**WHAT IS NEEDED**:
Set every entry down again precisely.

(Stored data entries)
═══

(** * httpcache: a private HTTP response cache (Go), shallow embedding

    The development follows the Go sources:
    - [memcache.go]: [MemoryCache], [parseCacheControl], [canStore],
      [canStaleOnError], [getFreshness];
    - [header.go]: [headerAllCommaSepValues], [Date], [getEndToEndHeaders];
    - [io.go]: [cachingReadCloser];
    - the client file: [cacheKey], [CachedResponse], [executeRequest],
      [varyMatches], [newGatewayTimeoutResponse], [cloneRequest].

    Go strings are byte strings and are modelled by [string]; [[]byte] by
    [list byte]; Go maps by stdpp's [gmap]; [time.Duration] by [Z] with the
    64-bit wrap-around written out. Calls into the Go standard library whose
    result depends on wall-clock time, on the wire format or on the network
    are parameters of the development. *)

From Stdlib Require Import ZArith String Ascii Strings.Byte List Bool Lia.
From stdpp Require Import gmap strings list fin_maps.

Local Open Scope string_scope.

(* ===================================================================== *)
(** ** The pieces of Go's [strings] package the sources call              *)
(* ===================================================================== *)

Module GoStrings.

(** [strings.Split(s, sep)] for a one-byte separator: always at least one
    field, [n+1] fields for [n] separators. *)
Fixpoint Split (s : string) (sep : ascii) : list string :=
  match s with
  | EmptyString => [EmptyString]
  | String c r =>
      if Ascii.eqb c sep then EmptyString :: Split r sep
      else match Split r sep with
           | [] => [String c EmptyString]
           | f :: fs => String c f :: fs
           end
  end.

Fixpoint TrimLeftFunc (cut : ascii -> bool) (s : string) : string :=
  match s with
  | EmptyString => EmptyString
  | String c r => if cut c then TrimLeftFunc cut r else s
  end.

Fixpoint TrimRightFunc (cut : ascii -> bool) (s : string) : string :=
  match s with
  | EmptyString => EmptyString
  | String c r =>
      match TrimRightFunc cut r with
      | EmptyString => if cut c then EmptyString else String c EmptyString
      | r' => String c r'
      end
  end.

Definition TrimFunc (cut : ascii -> bool) (s : string) : string :=
  TrimRightFunc cut (TrimLeftFunc cut s).

(** [strings.Trim(s, cutset)] for a one-byte cutset. *)
Definition Trim (s : string) (cutset : ascii) : string :=
  TrimFunc (Ascii.eqb cutset) s.

(** [strings.TrimSpace] removes leading and trailing white space as
    defined by Unicode ([unicode.IsSpace]), rune by rune, on the UTF-8
    bytes of the string. [isSpace] is the white space among the bytes
    below 0x80 (Go's [asciiSpace]): tab, line feed, vertical tab, form
    feed, carriage return, space. *)
Definition isSpace (c : ascii) : bool :=
  let n := nat_of_ascii c in
  ((9 <=? n)%nat && (n <=? 13)%nat) || (n =? 32)%nat.

(** The white space runes of two bytes: U+0085 (C2 85) and U+00A0
    (C2 A0). *)
Definition isSpace2 (c1 c2 : ascii) : bool :=
  let b1 := nat_of_ascii c1 in
  let b2 := nat_of_ascii c2 in
  (b1 =? 194)%nat && ((b2 =? 133)%nat || (b2 =? 160)%nat).

(** The white space runes of three bytes: U+1680 (E1 9A 80), U+2000 to
    U+200A (E2 80 80 to E2 80 8A), U+2028, U+2029, U+202F (E2 80 A8,
    E2 80 A9, E2 80 AF), U+205F (E2 81 9F) and U+3000 (E3 80 80). No
    rune of four bytes is white space. *)
Definition isSpace3 (c1 c2 c3 : ascii) : bool :=
  let b1 := nat_of_ascii c1 in
  let b2 := nat_of_ascii c2 in
  let b3 := nat_of_ascii c3 in
  ((b1 =? 225)%nat && (b2 =? 154)%nat && (b3 =? 128)%nat)
  || ((b1 =? 226)%nat && (b2 =? 128)%nat
      && (((128 <=? b3)%nat && (b3 <=? 138)%nat)
          || (b3 =? 168)%nat || (b3 =? 169)%nat || (b3 =? 175)%nat))
  || ((b1 =? 226)%nat && (b2 =? 129)%nat && (b3 =? 159)%nat)
  || ((b1 =? 227)%nat && (b2 =? 128)%nat && (b3 =? 128)%nat).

═══

**RESPONSE TO THIS TASK**:
(** * httpcache: a private HTTP response cache (Go), shallow embedding

    The development follows the Go sources:
    - [memcache.go]: [MemoryCache], [parseCacheControl], [canStore],
      [canStaleOnError], [getFreshness];
    - [header.go]: [headerAllCommaSepValues], [Date], [getEndToEndHeaders];
    - [io.go]: [cachingReadCloser];
    - the client file: [cacheKey], [CachedResponse], [executeRequest],
      [varyMatches], [newGatewayTimeoutResponse], [cloneRequest].

    Go strings are byte strings and are modelled by [string]; [[]byte] by
    [list byte]; Go maps by stdpp's [gmap]; [time.Duration] by [Z] with the
    64-bit wrap-around written out. Calls into the Go standard library whose
    result depends on wall-clock time, on the wire format or on the network
    are parameters of the development. *)

From Stdlib Require Import ZArith String Ascii Strings.Byte List Bool Lia.
From stdpp Require Import gmap strings list fin_maps.

Local Open Scope string_scope.

(* ===================================================================== *)
(** ** The pieces of Go's [strings] package the sources call              *)
(* ===================================================================== *)

Module GoStrings.

(** [strings.Split(s, sep)] for a one-byte separator: always at least one
    field, [n+1] fields for [n] separators. *)
Fixpoint Split (s : string) (sep : ascii) : list string :=
  match s with
  | EmptyString => [EmptyString]
  | String c r =>
      if Ascii.eqb c sep then EmptyString :: Split r sep
      else match Split r sep with
           | [] => [String c EmptyString]
           | f :: fs => String c f :: fs
           end
  end.

Fixpoint TrimLeftFunc (cut : ascii -> bool) (s : string) : string :=
  match s with
  | EmptyString => EmptyString
  | String c r => if cut c then TrimLeftFunc cut r else s
  end.

Fixpoint TrimRightFunc (cut : ascii -> bool) (s : string) : string :=
  match s with
  | EmptyString => EmptyString
  | String c r =>
      match TrimRightFunc cut r with
      | EmptyString => if cut c then EmptyString else String c EmptyString
      | r' => String c r'
      end
  end.

Definition TrimFunc (cut : ascii -> bool) (s : string) : string :=
  TrimRightFunc cut (TrimLeftFunc cut s).

(** [strings.Trim(s, cutset)] for a one-byte cutset. *)
Definition Trim (s : string) (cutset : ascii) : string :=
  TrimFunc (Ascii.eqb cutset) s.

(** [strings.TrimSpace] removes leading and trailing white space as
    defined by Unicode ([unicode.IsSpace]), rune by rune, on the UTF-8
    bytes of the string. [isSpace] is the white space among the bytes
    below 0x80 (Go's [asciiSpace]): tab, line feed, vertical tab, form
    feed, carriage return, space. *)
Definition isSpace (c : ascii) : bool :=
  let n := nat_of_ascii c in
  ((9 <=? n)%nat && (n <=? 13)%nat) || (n =? 32)%nat.

(** The white space runes of two bytes: U+0085 (C2 85) and U+00A0
    (C2 A0). *)
Definition isSpace2 (c1 c2 : ascii) : bool :=
  let b1 := nat_of_ascii c1 in
  let b2 := nat_of_ascii c2 in
  (b1 =? 194)%nat && ((b2 =? 133)%nat || (b2 =? 160)%nat).

(** The white space runes of three bytes: U+1680 (E1 9A 80), U+2000 to
    U+200A (E2 80 80 to E2 80 8A), U+2028, U+2029, U+202F (E2 80 A8,
    E2 80 A9, E2 80 AF), U+205F (E2 81 9F) and U+3000 (E3 80 80). No
    rune of four bytes is white space. *)
Definition isSpace3 (c1 c2 c3 : ascii) : bool :=
  let b1 := nat_of_ascii c1 in
  let b2 := nat_of_ascii c2 in
  let b3 := nat_of_ascii c3 in
  ((b1 =? 225)%nat && (b2 =? 154)%nat && (b3 =? 128)%nat)
  || ((b1 =? 226)%nat && (b2 =? 128)%nat
      && (((128 <=? b3)%nat && (b3 <=? 138)%nat)
          || (b3 =? 168)%nat || (b3 =? 169)%nat || (b3 =? 175)%nat))
  || ((b1 =? 226)%nat && (b2 =? 129)%nat && (b3 =? 159)%nat)
  || ((b1 =? 227)%nat && (b2 =? 128)%nat && (b3 =? 128)%nat).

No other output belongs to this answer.